**Prompt**
From the data underneath, reproduce exactly the stretch that begins at the line with "End MemLayout." and ends after the line with "Definition va_4k_members : list".

**Task inputs**
(* ===== verification/Paging.v ===== *)
(** kernel/arch/x86/memlayout.h and paging.h: the kernel's address spaces, the
    bit-field views of virtual addresses and page table entries, and the page
    walk of the processor against which the page tables are judged. *)
From S2P Require Import Prelude Layout Memory Libk.
Import Utils.

(** ** memlayout.h *)
Module MemLayout.

Definition VA_PMAP_BEGIN : Z := 0xFFFF880000000000.
Definition VA_PMAP_END : Z := 0xFFFF880040000000.
Definition KVA_KERNEL_BEGIN : Z := 0xFFFFFFFF80000000.
Definition PHYSTOP : Z := 0x40000000.

Definition KV2P (a : Z) : Z := u64 (a - KVA_KERNEL_BEGIN).
Definition P2KV (a : Z) : Z := u64 (a + KVA_KERNEL_BEGIN).
Definition KV2V (a : Z) : Z := u64 (a - u64 (KVA_KERNEL_BEGIN - VA_PMAP_BEGIN)).
Definition V2KV (a : Z) : Z := u64 (a + u64 (KVA_KERNEL_BEGIN - VA_PMAP_BEGIN)).

Lemma P2KV_KV2P a : in_range 64 a -> P2KV (KV2P a) = a.
Proof.
  intros Ha. unfold P2KV, KV2P. rewrite wrap_add_wrap_l by lia.
  replace (a - KVA_KERNEL_BEGIN + KVA_KERNEL_BEGIN) with a by lia. by apply wrap_small.
Qed.

Lemma KV2P_P2KV a : in_range 64 a -> KV2P (P2KV a) = a.
Proof.
  intros Ha. unfold P2KV, KV2P. unfold Z.sub. rewrite wrap_add_wrap_l by lia.
  replace (a + KVA_KERNEL_BEGIN + - KVA_KERNEL_BEGIN) with a by lia. by apply wrap_small.
Qed.

Lemma V2KV_KV2V a : in_range 64 a -> V2KV (KV2V a) = a.
Proof.
  intros Ha. unfold V2KV, KV2V. rewrite wrap_add_wrap_l by lia.
  set (d := u64 (KVA_KERNEL_BEGIN - VA_PMAP_BEGIN)). replace (a - d + d) with a by lia. by apply wrap_small.
Qed.

(** The kernel's window: addresses of the kernel image. *)
Lemma KV2P_window a : KVA_KERNEL_BEGIN <= a < 2 ^ 64 -> KV2P a = a - KVA_KERNEL_BEGIN.
Proof. intros. apply wrap_small. unfold in_range, KVA_KERNEL_BEGIN in *. lia. Qed.

End MemLayout.

(** ** paging.h *)
Module Paging.
Import MemLayout.

Definition PTE_SIZE : Z := 8.
Definition PGSIZE : Z := 4096.
Definition PGSIZE_2M : Z := 2097152.
Definition PGSIZE_1G : Z := 1073741824.
Definition PTE_PER_PT : Z := PGSIZE / PTE_SIZE.

Definition va_4k_members : list member :=
  [Bits "offset" cu32 12; Bits "pti" cu32 9; Bits "pdi" cu32 9; Bits "pdpti" cu32 9;
   Bits "pml4i" cu32 9; Bits "sgn" cu32 16].
Definition va_2m_members : list member :=
  [Bits "offset" cu32 21; Bits "pdi" cu32 9; Bits "pdpti" cu32 9; Bits "pml4i" cu32 9;
   Bits "sgn" cu32 16].
Definition va_1g_members : list member :=
  [Bits "offset" cu32 30; Bits "pdpti" cu32 9; Bits "pml4i" cu32 9; Bits "sgn" cu32 16].

Definition va_4k : list placed := layout true va_4k_members.
Definition va_2m : list placed := layout true va_2m_members.
Definition va_1g : list placed := layout true va_1g_members.

Definition pte_members : list member :=
  [Bits "p" cu8 1; Bits "w" cu8 1; Bits "u" cu8 1; Bits "pwt" cu8 1; Bits "pcd" cu8 1;
   Bits "accessed" cu8 1; Bits "dirty" cu8 1; Bits "large" cu8 1; Bits "global" cu8 1;
   Bits "layer" cu8 3; Bits "addr" cu32 28; Bits "rsrv0" cu16 12; Bits "avail2" cu8 7;
   Bits "pk" cu8 4; Bits "nx" cu32 1].
(** [packed] is on the union, and does not reach the members of the anonymous
    structure inside it: [addr] does not fit in the first 32-bit unit and is
    moved to the next one, and the entry takes 12 bytes. *)
Definition pte_t : list placed := layout false pte_members.
Definition sizeof_pte_t : Z := sizeof false pte_members.

(** The address field of an entry, shifted left by 12 as a 64-bit number. *)
Definition PTE_ADDR (pte : Z) : Z := u64 (Z.shiftl (fget pte_t "addr" pte) 12).
Definition KVA_TO_PTE_ADDR (addr : Z) : Z := u32 (Z.shiftr (KV2P addr) 12).
Definition PA_TO_PTE_ADDR (addr : Z) : Z := u32 (Z.shiftr (u64 addr) 12).
Definition PTE_LAYER (x : Z) : Z := i32 (Z.shiftl x 9).

Definition PGROUNDUP (ptr : Z) : Z := ROUNDUP2N ptr PGSIZE.
Definition PGROUNDDOWN (ptr : Z) : Z := ROUNDDOWN2N ptr PGSIZE.

Definition pf_err : list placed := layout true
  [Bits "p" cu32 1; Bits "rw" cu32 1; Bits "us" cu32 1; Bits "rsvd" cu32 1; Bits "id" cu32 1;
   Bits "rsrv" cu32 27].

Definition cr3_t : list placed := layout true [Bits "todo" cu16 12; Bits "pa_pml4" cu64 52].

Definition PTE_P : Z := 0x1.
Definition PTE_W : Z := 0x2.
Definition PTE_PS : Z := 0x80.
Definition PTE_NX : Z := 0x8000000000000000.

Definition VA_4K (pml4 pdpt pd pt offset : Z) : Z :=
  Z.lor (Z.lor (Z.lor (Z.lor (Z.shiftl pml4 39) (Z.shiftl pdpt 30)) (Z.shiftl pd 21))
    (Z.shiftl pt 12)) offset.

Definition _1GB : Z := Z.shiftl 1 30.
Definition _2MB : Z := Z.shiftl 1 21.
Definition _4KB : Z := Z.shiftl 1 12.

(** ** The page walk of the processor

    Intel SDM volume 3, 4-level paging with 52 physical address bits: the
    reference the kernel's tables are compared with.  [m] is physical memory. *)

Definition pte_present (e : Z) : bool := bits 0 1 e =? 1.
Definition pte_large (e : Z) : bool := bits 7 1 e =? 1.

(** Entry [i] of the table at physical address [t]. *)
Definition walk_entry (m : mem) (t i : Z) : Z := peek 8 m (t + 8 * i).

Definition walk (m : mem) (cr3 va : Z) : option Z :=
  let e4 := walk_entry m (Z.shiftl (bits 12 40 cr3) 12) (bits 39 9 va) in
  if negb (pte_present e4) then None else
  let e3 := walk_entry m (Z.shiftl (bits 12 40 e4) 12) (bits 30 9 va) in
  if negb (pte_present e3) then None
  else if pte_large e3 then Some (Z.shiftl (bits 30 22 e3) 30 + bits 0 30 va) else
  let e2 := walk_entry m (Z.shiftl (bits 12 40 e3) 12) (bits 21 9 va) in
  if negb (pte_present e2) then None
  else if pte_large e2 then Some (Z.shiftl (bits 21 31 e2) 21 + bits 0 21 va) else
  let e1 := walk_entry m (Z.shiftl (bits 12 40 e2) 12) (bits 12 9 va) in
  if negb (pte_present e1) then None
  else Some (Z.shiftl (bits 12 40 e1) 12 + bits 0 12 va).

(** ** Layout facts *)

(** An entry built by the code, as a number: the frame is at bit 32. *)
Lemma pte_table_value a :
  finit pte_t [("p", 1); ("w", 1); ("addr", a)] = 3 + 2 ^ 32 * wrap 28 a.
Proof.
  layout_eval. change (set_bits 1 1 1 (set_bits 0 1 1 0)) with 3. unfold set_bits.
  change (Z.ldiff 3 _) with 3. by apply lor_shiftl_add.
Qed.

Lemma pte_large_value a :
  finit pte_t [("p", 1); ("w", 1); ("large", 1); ("addr", a)] = 131 + 2 ^ 32 * wrap 28 a.
Proof.
  layout_eval. change (set_bits 7 1 1 (set_bits 1 1 1 (set_bits 0 1 1 0))) with 131. unfold set_bits.
  change (Z.ldiff 131 _) with 131. by apply lor_shiftl_add.
Qed.

Lemma pte_value_p a c : 0 <= c < 2 ^ 32 -> fget pte_t "p" (c + 2 ^ 32 * a) = bits 0 1 c.
Proof.
  intros Hc. layout_eval. unfold bits, wrap. rewrite !Z.shiftr_0_r.
  replace (c + 2 ^ 32 * a) with (c + 2 ^ 31 * a * 2 ^ 1) by lia. apply Z_mod_plus_full.
Qed.

Lemma pte_value_addr a c : 0 <= c < 2 ^ 32 -> fget pte_t "addr" (c + 2 ^ 32 * a) = wrap 28 a.
Proof.
  intros Hc. layout_eval. unfold bits. rewrite Z.shiftr_div_pow2 by lia.
  rewrite Z.mul_comm, Z.div_add by lia. by rewrite Z.div_small, Z.add_0_l by lia.
Qed.

Lemma pte_sane : Forall sane_member pte_members.
Proof. repeat constructor; simpl; lia. Qed.

Lemma bits_4096 p : (4096 | p) -> 0 <= p -> bits 0 12 p = 0.
Proof.
  intros [k ->] _. unfold bits. rewrite Z.shiftr_0_r. unfold wrap. change (2 ^ 12) with 4096.
  apply Z_mod_mult.
Qed.

(** Address field of an entry made from a kernel address of the window. *)
Lemma KVA_TO_PTE_ADDR_window pt :
  KVA_KERNEL_BEGIN <= pt < 2 ^ 64 -> KVA_TO_PTE_ADDR pt = (pt - KVA_KERNEL_BEGIN) / 4096.
Proof.
  intros H. unfold KVA_TO_PTE_ADDR. rewrite KV2P_window by done.
  rewrite Z.shiftr_div_pow2 by lia. change (2 ^ 12) with 4096. apply wrap_small.
  unfold in_range, KVA_KERNEL_BEGIN in *.
  split; [apply Z.div_pos; lia|]. apply Z.div_lt_upper_bound; lia.
Qed.

End Paging.

Module PagingProps.
Import MemLayout Paging.

(** Entries in the compiler's layout are not entries of the processor:
    [pte_t] takes 12 bytes instead of [PTE_SIZE], and an entry built for the
    frame [a] is present for the processor but names another frame, unless
    [a] is 0. *)
Theorem pte_t_not_hardware a :
  in_range 28 a ->
  let e := finit pte_t [("p", 1); ("w", 1); ("addr", a)] in
  sizeof_pte_t = PTE_SIZE + 4 /\ pte_present e = true /\ (bits 12 40 e = a <-> a = 0).
Proof.
  intros Ha e. split_and!; [done|..]; unfold e; rewrite pte_table_value, wrap_small by done.
  - unfold pte_present. replace (bits 0 1 (3 + 2 ^ 32 * a)) with 1; [done|].
    symmetry. unfold bits, wrap. rewrite Z.shiftr_0_r.
    replace (3 + 2 ^ 32 * a) with (1 + (1 + 2 ^ 31 * a) * 2) by lia. apply Z_mod_plus_full.
  - unfold bits. rewrite Z.shiftr_div_pow2 by lia.
    replace (3 + 2 ^ 32 * a) with (3 + 2 ^ 20 * a * 2 ^ 12) by lia.
    rewrite Z.div_add, Z.div_small, Z.add_0_l by lia. unfold wrap, in_range in *.
    split; [|by intros ->]. intros H.
    pose proof (Z.div_mod (2 ^ 20 * a) (2 ^ 40) ltac:(lia)) as E. rewrite H in E. lia.
Qed.

Lemma pte_t_not_hardware_witness :
  bits 12 40 (finit pte_t [("p", 1); ("w", 1); ("addr", 5)]) <> 5.
Proof. intros H. apply (pte_t_not_hardware 5) in H; [done|]. unfold in_range. lia. Defined.

End PagingProps.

**Result**
End MemLayout.

(** ** paging.h *)
Module Paging.
Import MemLayout.

Definition PTE_SIZE : Z := 8.
Definition PGSIZE : Z := 4096.
Definition PGSIZE_2M : Z := 2097152.
Definition PGSIZE_1G : Z := 1073741824.
Definition PTE_PER_PT : Z := PGSIZE / PTE_SIZE.

Definition va_4k_members : list member :=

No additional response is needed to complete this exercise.